Death Wishes

Sandra’s manager sent people home early because of the murder. He told everyone that the in-house therapist was available for counseling sessions, but Sandra left at noon, and drove around until she couldn’t think of anywhere else to go. Eventually she ended up at her apartment building, sitting in her car in the parking lot. A young woman with short red hair walked a small beagle past Sandra’s car. The woman smiled at her, her hand full of mail. The dog was sniffing snow. It seemed so ordinary, so disrespectful.

It was hot in her apartment and the air smelled of meat and something else, maybe mold. Gertrude was playing Christian rock music loudly and as Sandra walked past the kitchen, Gertrude turned around, spatula to her mouth.

“Sandra!
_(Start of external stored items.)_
(** * Multi-service MCP server: gateway, manifest and memory store

    A shallow embedding of the Flask application (gateway dispatch, the
    manifest literal, the five tool modules) together with the properties
    of its dispatch, error surfacing and memory store.

    Conventions of the embedding:
    - Python values that travel through the gateway (decoded JSON bodies,
      parameter bags, handler results) are values of [pyval]; a dict is an
      association list in insertion order, looked up at its first binding.
    - Handlers are computations in a state-and-exception monad over
      [world], which records every outward effect (HTTP exchanges,
      subprocess launches, temporary files, the memory table).
    - What the environment decides (upstream replies, clock readings,
      random bits, the SQL LIKE operator, Python's [repr]) is read from a
      record [env].
    - The ORM layer is a table of rows in rowid order.  The [key] and
      [value] columns are [String] and [Text]: what is bound to them is
      stored, compared and read back as SQLite text, and a value the driver
      cannot bind raises.  LIMIT and OFFSET follow SQLite, the configured
      default backend ([MEMORY_DB_URI] defaults to a sqlite URI). *)

From Stdlib Require Import ZArith NArith QArith_base String Ascii List Bool Lia.
From Stdlib Require Import DecimalString.
Import ListNotations.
Do you want some meatloaf?” She held out the bowl like a prize, a brownish red lump inside. Gertrude’s tiny, cramped features, her bushy blond eyebrows, caused within Sandra a surge of hatred and pity.

“No. Thanks.” Sandra went to her room and closed the door. Gertrude was always home. She designed web sites for companies and cooked bad-smelling things that she ate while standing up. Gertrude was 32 years old and looked like she was 50. Her hair was long and dirty blond but she mostly wore it in a tight bun. She wore cardigan sweaters that she buttoned right up to her throat and the kind of white sneakers nurses wore in hospitals. Through the walls Sandra could hear little children singing on Gertrude’s stereo, “Call me if you need me, I’ll be doing work for the Lord.” It reminded her of a cult, of little kids with chains around their feet digging in unison.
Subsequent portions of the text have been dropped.